The themes that run through most of Joel and Ethan Coen’s films, particularly those they write rather than adapt, revolve around impossible situations that their oddball characters find themselves in. Their characters exist outside of normal society and are often, or can be, blinded by their singular desire. Sometimes it’s a cop who wants a baby at all costs, or a husband so desperate for cash he plots his wife’s murder. In Burn After Reading, there are many characters with different objectives, but it is the quest of Linda Litzke (Frances McDormand) that sets things in motion.
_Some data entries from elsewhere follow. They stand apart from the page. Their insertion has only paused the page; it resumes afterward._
(* ===== verification/Logical.v ===== *)
(** * Logical: the expressions of the logical signature compiler

    libclambcc/ClamBCLogicalCompiler.cpp compiles the trigger function of a
    bytecode to a logical signature. This file models its expressions, class
    LogicalNode, and the smart constructors that simplify them; the translation
    of the function and the text of the signature are in LogicalCompile.v.

    Nodes are hash-consed, so two pointers are equal exactly when the nodes are
    structurally equal; here a node is its structure and [set_order] and
    [map_order] stand for the iteration order of the LLVM containers, which
    hash pointers. [range_min] and [range_max] stand for LLVM's ConstantRange. *)
From S2P Require Import Prelude.
From stdpp Require Import sorting.
Local Set Warnings "-register-all".
Local Open Scope Z_scope.

(** ** Nodes *)

Inductive LogicalKind :=
| LOG_SUBSIGNATURE | LOG_AND | LOG_OR | LOG_EQ | LOG_GT | LOG_LT | LOG_ADDBOTH
| LOG_NOT | LOG_TRUE | LOG_FALSE | LOG_ADD | LOG_ADDSUM | LOG_ADDUNIQ.

#[export] Instance LogicalKind_eq_dec : EqDecision LogicalKind.
Proof. solve_decision. Defined.

(** The numbers of the enumerators. *)
Definition kind_number (k : LogicalKind) : Z :=
  match k with
  | LOG_SUBSIGNATURE => 0 | LOG_AND => 1 | LOG_OR => 2 | LOG_EQ => 3 | LOG_GT => 4
  | LOG_LT => 5 | LOG_ADDBOTH => 6 | LOG_NOT => 7 | LOG_TRUE => 8 | LOG_FALSE => 9
  | LOG_ADD => 10 | LOG_ADDSUM => 11 | LOG_ADDUNIQ => 12
  end.

(** A node; [Null] is the null pointer some constructors return. *)
Inductive LogicalNode :=
| Null
| Node (kind : LogicalKind) (op0 op1 : Z) (children : list LogicalNode).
What’s funny about the film is that Linda’s desires are for a series of surgeries to do various things to her body – shrink her buttocks, get rid of her flabby arms, breast augmentation, and perhaps a face lift. Her insurance company won’t pay for it, so she starts cooking up a scheme to extort a low level government worker, Osborne Cox (John Malkovich), by selling the contents of a CD her co-worker found in the women’s locker. Linda and Chad (Brad Pitt) are trainers at the local Hardbodies gym.
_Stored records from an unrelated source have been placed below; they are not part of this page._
Definition processAdd (x : string) (a b : operand) (st : cstate) : outcome step :=
  match find_node st a with
  | None => Done (Return false st)
  | Some n =>
      match b with
      | OConst v => let* n := deref n in Done (Next true (set_node x (getAddConst n v) st))
      | OId _ =>
          match find_node st b with
          | None => Done (Return false st)
          | Some m =>
              let* n := deref n in let* m := deref m in
              match getAdd n m with
              | Null => Done (Return false st)
              | s => Done (if checkUniq s then Next true (set_node x s st) else Return false st)
              end
          end
      end
  end.

(** One iteration of the loop of processBB, in block [here]. *)
Definition processInstr (bs : list block) (here : string) (i : instr) (st : cstate) : outcome step :=
  match i with
  | Skipped => Done (Next true st)
  | Load x p => Done (processLoad x p st)
  | ICmp x pred a b => processICmp x pred a b st
  | Select x c t f => processSelect x c t f st
  | Add x a b => processAdd x a b st
  | And x a b =>
      match find_node st a, find_node st b with
      | Some n, Some m => let* n := deref n in let* m := deref m in
                          Done (Next true (set_node x (and_ [n; m]) st))
      | _, _ => Done (Return false st)
      end
  | Or x a b =>
      match find_node st a, find_node st b with
      | Some n, Some m => let* n := deref n in let* m := deref m in
                          Done (Next true (set_node x (or_ [n; m]) st))
      | _, _ => Done (Return false st)
      end
  | Xor x a b =>
      match b with
      | OConst 1 =>
          match find_node st a with
          | Some n => let* m := not_ n in Done (Next true (set_node x m st))
          | None => Done (Return false st)
          end
      | _ => Done (Return false st)
      end
  | ZExt x a from to =>
      match find_node st a with
      | None => Done (Return false st)
      | Some n => if negb (from =? 1) || negb (to =? 32) then Done (Return false st)
                  else let* n := deref n in Done (Next true (set_node x (getUniqueSigs n) st))
      end
  | Phi x inc => let* st := processPHI bs here x inc st in Done (Next true st)
  | BrCond c _ _ =>
      match find_node st c with
      | None => Done (Return false st)
      | Some n => let* _ := not_ n in Done (Next true st)
      end
  | Br _ => Done (Return true st)
  | Ret a => processRet a st
  | OtherInstr => Done (Return false st)
  end.

Fixpoint processBB (bs : list block) (here : string) (is_ : list instr) (valid : bool)
    (st : cstate) : outcome (bool * cstate) :=
  match is_ with
  | [] => Done (valid, st)
  | i :: is_ =>
      let* r := processInstr bs here i st in
      match r with
      | Next ok st => processBB bs here is_ (valid && ok) st
      | Return ok st => Done (ok, st)
      end
  end.

Fixpoint processBlocks (bs todo : list block) (st : cstate) : outcome (option cstate) :=
  match todo with
  | [] => Done (Some st)
  | b :: todo =>
      let* r := processBB bs (b_name b) (b_instrs b) true st in
      let '(ok, st) := r in
      if ok : bool then processBlocks bs todo st else Done None
  end.

(** LogicalCompiler::compile; [None] is the null node. *)
Definition compile (bs : list block) : outcome (option LogicalNode) :=
  let* r := processBlocks bs bs {| nodes := []; exitNodesOr := []; exitNodesAnd := [] |} in
  match r with
  | None => Done None
  | Some st =>
      Done (Some (and_ [getOrSet set_order (exitNodesOr st);
                        getAndSet set_order map_order (exitNodesAnd st)]))
  end.
End compiler.

(** ** What the trigger function computes

    The meaning of a trigger function without branches, as LLVM defines it: its
    i32 values are match counts and their sums modulo 2^32, its i1 values
    conditions. [None] is an instruction that has no meaning here. *)

Inductive ir_value := I1 (b : bool) | I32 (z : Z).

Section semantics.
Context (counts : Z -> Z).
Abbreviation env := (gmap string ir_value).

Definition eval_int (e : env) (o : operand) : option Z :=
  match o with
  | OConst v => if in_ub 32 v then Some v else None
  | OId x => match e !! x with Some (I32 z) => Some z | _ => None end
  end.
Definition eval_bool (e : env) (o : operand) : option bool :=
  match o with
  | OConst v => if v =? 1 then Some true else if v =? 0 then Some false else None
  | OId x => match e !! x with Some (I1 b) => Some b | _ => None end
  end.

(** A match count is read from its array of 64 elements. *)
Definition load_count (p : address) : option Z :=
  match p with
  | ConstGEP base [0; i] => if String.eqb base GV && in_ub 6 i then Some (counts i) else None
  | NotConstExpr name => if String.eqb name GV then Some (counts 0) else None
  | _ => None
  end.

Definition compare (pred : cmp_predicate) (a b : Z) : bool :=
  match pred with
  | ICMP_EQ => a =? b | ICMP_NE => negb (a =? b)
  | ICMP_UGT => b <? a | ICMP_UGE => b <=? a | ICMP_ULT => a <? b | ICMP_ULE => a <=? b
  | ICMP_SGT => s32 b <? s32 a | ICMP_SGE => s32 b <=? s32 a
  | ICMP_SLT => s32 a <? s32 b | ICMP_SLE => s32 a <=? s32 b
  end.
Meanwhile, Osborne Cox has his own problems. He gets fired from his job for having a “drinking problem,” and he has a wife (Tilda Swinton) who is sleeping with someone else (George Clooney). His life is spiraling out of control when Chad reaches him by phone in an attempt to extort money from him for the contents of the CD.

None of the characters have any real connections to anyone else ­– there is mostly deception. They deceive one another and they even deceive themselves, believing what they want to believe about people and not wanting to hear the truth. This counts for the government, too, or “Intelligence,” as it tends to keep cleaning up the messes without knowing, or wanting to know, what it is they are cleaning up.

To that degree, Burn After Reading, for all of its silliness, is an indictment of U.S. intelligence, painting it as an entity that does not operate within the law but well outside of it. It’s sort of what everyone imagines the CIA would be like: making bodies disappear, spying more because it’s expected of them than because they are sinister.

After such a hard-hitting and violent film as No Country for Old Men, Burn After Reading functions as a pallete cleanser for the filmmaking duo. Expensive sets, an A-list cast, resplendent in black humor, the Coens and their actors seem to be having so much fun that it bleeds onto the screen. Pitt, in particular, is in his element as the naive Chad.

If there is a snag in the film, it’s that McDormand herself seems slightly miscast. The character of Linda is funny; it’s just that she’s not that believable in that part. McDormand does her best and, like Pitt and Clooney, spends a lot of time trying to make her character appear stupid. It works with Pitt, not so much with Clooney and McDormand.

Not everyone will like the film; if you don’t think the Coens’ brand of humor is funny in the first, place you are not going to enjoy one minute of this flick. But if you find yourself laughing at their movies even a little bit, you’re going to be vastly entertained by Burn After Reading. It will sit right alongside Raising Arizona and The Big Lebowski as that movie to pull out when nothing else will do.